Becoming the Puppet Master of an AI SOC team
I released a Model Context Protocol server called KQL Search MCP last week. The idea was stop manually searching through GitHub repositories every time I needed a KQL query. It search thousands of queries from all GitHub repos, validates them against table schemas, and can even generate new queries from plain natural language descriptions.

Microsoft has also released the Sentinel MCP server with two collections Data Exploration for connecting to Sentinel data lake and running queries, and Triage for incident management and entity investigation. I had this interesting idea to showcase multiple tools working together, a tool that finds and validates queries, another that executes them against your actual data, and a third that investigates the entities involved.
That's where VS Code's custom agents came in. Could I create AI agents that would orchestrate these tools autonomously? Not just "here's a tool, use it when I tell you," but agents that actually decide which tool to use and when, based on what they're investigating.
I built KQL Search MCP to make certain tasks faster, searching for KQL queries across thousands of GitHub repositories, validating them against table schemas, even generating queries from natural language. It's a potentially useful tool as an analyst, but it could be exponentially more useful to an agent.
Suddenly we had multiple complementary tools: KQL Search MCP for finding and validating queries, Microsoft's Data Exploration for executing them, and Triage collection for investigating users, devices, files, and IPs.
Custom Agents
VS Code has this brilliant feature called custom agents that lets you create specialised AI assistants with access to specific tools.

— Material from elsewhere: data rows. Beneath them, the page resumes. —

Definition set_so_config (x : pcm_config) (o : stream_out) : stream_out :=
  {| so_config := x; so_pcm := o.(so_pcm); so_pcm_hdl := o.(so_pcm_hdl); so_standby :=
     o.(so_standby); so_written := o.(so_written); so_bus_address := o.(so_bus_address);
     so_bus_num := o.(so_bus_num); so_gain_stage := o.(so_gain_stage); so_amplitude_ratio :=
     o.(so_amplitude_ratio); so_effect := o.(so_effect); so_processed_buf := o.(so_processed_buf);
     so_processed_buf_len := o.(so_processed_buf_len); so_target_gain_mb := o.(so_target_gain_mb);
     so_resampler := o.(so_resampler); so_rsp_out_buffer := o.(so_rsp_out_buffer); so_supported :=
     o.(so_supported); so_repeater_src := o.(so_repeater_src) |}.
Definition set_so_pcm (x : option Z) (o : stream_out) : stream_out :=
  {| so_config := o.(so_config); so_pcm := x; so_pcm_hdl := o.(so_pcm_hdl); so_standby :=
     o.(so_standby); so_written := o.(so_written); so_bus_address := o.(so_bus_address);
     so_bus_num := o.(so_bus_num); so_gain_stage := o.(so_gain_stage); so_amplitude_ratio :=
     o.(so_amplitude_ratio); so_effect := o.(so_effect); so_processed_buf := o.(so_processed_buf);
     so_processed_buf_len := o.(so_processed_buf_len); so_target_gain_mb := o.(so_target_gain_mb);
     so_resampler := o.(so_resampler); so_rsp_out_buffer := o.(so_rsp_out_buffer); so_supported :=
     o.(so_supported); so_repeater_src := o.(so_repeater_src) |}.
Definition set_so_pcm_hdl (x : option nat) (o : stream_out) : stream_out :=
  {| so_config := o.(so_config); so_pcm := o.(so_pcm); so_pcm_hdl := x; so_standby :=
     o.(so_standby); so_written := o.(so_written); so_bus_address := o.(so_bus_address);
     so_bus_num := o.(so_bus_num); so_gain_stage := o.(so_gain_stage); so_amplitude_ratio :=
     o.(so_amplitude_ratio); so_effect := o.(so_effect); so_processed_buf := o.(so_processed_buf);
     so_processed_buf_len := o.(so_processed_buf_len); so_target_gain_mb := o.(so_target_gain_mb);
     so_resampler := o.(so_resampler); so_rsp_out_buffer := o.(so_rsp_out_buffer); so_supported :=
     o.(so_supported); so_repeater_src := o.(so_repeater_src) |}.
Definition set_so_standby (x : bool) (o : stream_out) : stream_out :=
  {| so_config := o.(so_config); so_pcm := o.(so_pcm); so_pcm_hdl := o.(so_pcm_hdl); so_standby :=
     x; so_written := o.(so_written); so_bus_address := o.(so_bus_address); so_bus_num :=
     o.(so_bus_num); so_gain_stage := o.(so_gain_stage); so_amplitude_ratio :=
     o.(so_amplitude_ratio); so_effect := o.(so_effect); so_processed_buf := o.(so_processed_buf);
     so_processed_buf_len := o.(so_processed_buf_len); so_target_gain_mb := o.(so_target_gain_mb);
     so_resampler := o.(so_resampler); so_rsp_out_buffer := o.(so_rsp_out_buffer); so_supported :=
     o.(so_supported); so_repeater_src := o.(so_repeater_src) |}.
Definition set_so_written (x : Z) (o : stream_out) : stream_out :=
  {| so_config := o.(so_config); so_pcm := o.(so_pcm); so_pcm_hdl := o.(so_pcm_hdl); so_standby :=
     o.(so_standby); so_written := x; so_bus_address := o.(so_bus_address); so_bus_num :=
     o.(so_bus_num); so_gain_stage := o.(so_gain_stage); so_amplitude_ratio :=
     o.(so_amplitude_ratio); so_effect := o.(so_effect); so_processed_buf := o.(so_processed_buf);
     so_processed_buf_len := o.(so_processed_buf_len); so_target_gain_mb := o.(so_target_gain_mb);
     so_resampler := o.(so_resampler); so_rsp_out_buffer := o.(so_rsp_out_buffer); so_supported :=
     o.(so_supported); so_repeater_src := o.(so_repeater_src) |}.
Definition set_so_amplitude_ratio (x : f32) (o : stream_out) : stream_out :=
  {| so_config := o.(so_config); so_pcm := o.(so_pcm); so_pcm_hdl := o.(so_pcm_hdl); so_standby :=
     o.(so_standby); so_written := o.(so_written); so_bus_address := o.(so_bus_address);
     so_bus_num := o.(so_bus_num); so_gain_stage := o.(so_gain_stage); so_amplitude_ratio := x;
     so_effect := o.(so_effect); so_processed_buf := o.(so_processed_buf); so_processed_buf_len :=
     o.(so_processed_buf_len); so_target_gain_mb := o.(so_target_gain_mb); so_resampler :=
     o.(so_resampler); so_rsp_out_buffer := o.(so_rsp_out_buffer); so_supported :=
     o.(so_supported); so_repeater_src := o.(so_repeater_src) |}.
Definition set_so_effect (x : effect) (o : stream_out) : stream_out :=
  {| so_config := o.(so_config); so_pcm := o.(so_pcm); so_pcm_hdl := o.(so_pcm_hdl); so_standby :=
     o.(so_standby); so_written := o.(so_written); so_bus_address := o.(so_bus_address);
     so_bus_num := o.(so_bus_num); so_gain_stage := o.(so_gain_stage); so_amplitude_ratio :=
     o.(so_amplitude_ratio); so_effect := x; so_processed_buf := o.(so_processed_buf);
     so_processed_buf_len := o.(so_processed_buf_len); so_target_gain_mb := o.(so_target_gain_mb);
     so_resampler := o.(so_resampler); so_rsp_out_buffer := o.(so_rsp_out_buffer); so_supported :=
     o.(so_supported); so_repeater_src := o.(so_repeater_src) |}.
Definition set_so_processed_buf (x : option (list Z)) (o : stream_out) : stream_out :=
  {| so_config := o.(so_config); so_pcm := o.(so_pcm); so_pcm_hdl := o.(so_pcm_hdl); so_standby :=
     o.(so_standby); so_written := o.(so_written); so_bus_address := o.(so_bus_address);
     so_bus_num := o.(so_bus_num); so_gain_stage := o.(so_gain_stage); so_amplitude_ratio :=
     o.(so_amplitude_ratio); so_effect := o.(so_effect); so_processed_buf := x;
     so_processed_buf_len := o.(so_processed_buf_len); so_target_gain_mb := o.(so_target_gain_mb);
     so_resampler := o.(so_resampler); so_rsp_out_buffer := o.(so_rsp_out_buffer); so_supported :=
     o.(so_supported); so_repeater_src := o.(so_repeater_src) |}.
Definition set_so_target_gain_mb (x : Z) (o : stream_out) : stream_out :=
  {| so_config := o.(so_config); so_pcm := o.(so_pcm); so_pcm_hdl := o.(so_pcm_hdl); so_standby :=
     o.(so_standby); so_written := o.(so_written); so_bus_address := o.(so_bus_address);
     so_bus_num := o.(so_bus_num); so_gain_stage := o.(so_gain_stage); so_amplitude_ratio :=
     o.(so_amplitude_ratio); so_effect := o.(so_effect); so_processed_buf := o.(so_processed_buf);
     so_processed_buf_len := o.(so_processed_buf_len); so_target_gain_mb := x; so_resampler :=
     o.(so_resampler); so_rsp_out_buffer := o.(so_rsp_out_buffer); so_supported :=
     o.(so_supported); so_repeater_src := o.(so_repeater_src) |}.
Definition set_so_resampler (x : option R) (o : stream_out) : stream_out :=
  {| so_config := o.(so_config); so_pcm := o.(so_pcm); so_pcm_hdl := o.(so_pcm_hdl); so_standby :=
     o.(so_standby); so_written := o.(so_written); so_bus_address := o.(so_bus_address);
     so_bus_num := o.(so_bus_num); so_gain_stage := o.(so_gain_stage); so_amplitude_ratio :=
     o.(so_amplitude_ratio); so_effect := o.(so_effect); so_processed_buf := o.(so_processed_buf);
     so_processed_buf_len := o.(so_processed_buf_len); so_target_gain_mb := o.(so_target_gain_mb);
     so_resampler := x; so_rsp_out_buffer := o.(so_rsp_out_buffer); so_supported :=
     o.(so_supported); so_repeater_src := o.(so_repeater_src) |}.
Definition set_so_rsp_out_buffer (x : list Z) (o : stream_out) : stream_out :=
  {| so_config := o.(so_config); so_pcm := o.(so_pcm); so_pcm_hdl := o.(so_pcm_hdl); so_standby :=
     o.(so_standby); so_written := o.(so_written); so_bus_address := o.(so_bus_address);
     so_bus_num := o.(so_bus_num); so_gain_stage := o.(so_gain_stage); so_amplitude_ratio :=
     o.(so_amplitude_ratio); so_effect := o.(so_effect); so_processed_buf := o.(so_processed_buf);
     so_processed_buf_len := o.(so_processed_buf_len); so_target_gain_mb := o.(so_target_gain_mb);
     so_resampler := o.(so_resampler); so_rsp_out_buffer := x; so_supported := o.(so_supported);
     so_repeater_src := o.(so_repeater_src) |}.
Definition set_so_repeater_src (x : option nat) (o : stream_out) : stream_out :=
  {| so_config := o.(so_config); so_pcm := o.(so_pcm); so_pcm_hdl := o.(so_pcm_hdl); so_standby :=
     o.(so_standby); so_written := o.(so_written); so_bus_address := o.(so_bus_address);
     so_bus_num := o.(so_bus_num); so_gain_stage := o.(so_gain_stage); so_amplitude_ratio :=
     o.(so_amplitude_ratio); so_effect := o.(so_effect); so_processed_buf := o.(so_processed_buf);
     so_processed_buf_len := o.(so_processed_buf_len); so_target_gain_mb := o.(so_target_gain_mb);
     so_resampler := o.(so_resampler); so_rsp_out_buffer := o.(so_rsp_out_buffer); so_supported :=
     o.(so_supported); so_repeater_src := x |}.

So theoretically, I could create an AI agent that would search for investigation queries with KQL Search MCP, then execute them against real Sentinel data with Microsoft's MCP, all without me having to lift a finger. The agent could investigate alerts the same way I do, but without me having to remember which tool to call when.
Meet the Team
The AI SOC team is the entry point. You throw an alert at the SOC Analyst, and it immediately starts investigating. After you have applied the permissions to the tools the first time any subsiquent runs will not require prompting again, no "let me suggest some queries." It uses Microsoft's Sentinel Triage MCP to get incident details and investigate entities, then KQL Search MCP to find relevant investigation queries from the community, then executes them against your actual data using either collection. It checks IP addresses on threat intelligence feeds, makes a triage decision, and hands off to whoever needs to handle it next.
The entire workflow is: get incident context using Sentinel Triage → search for proven queries using my KQL Search MCP → execute them against real data using Sentinel MCP → investigate entities with Triage tools → analyse results → hand off. The agents aren't just suggesting what to do – they're actually doing it, using tools that already existed but now work together autonomously.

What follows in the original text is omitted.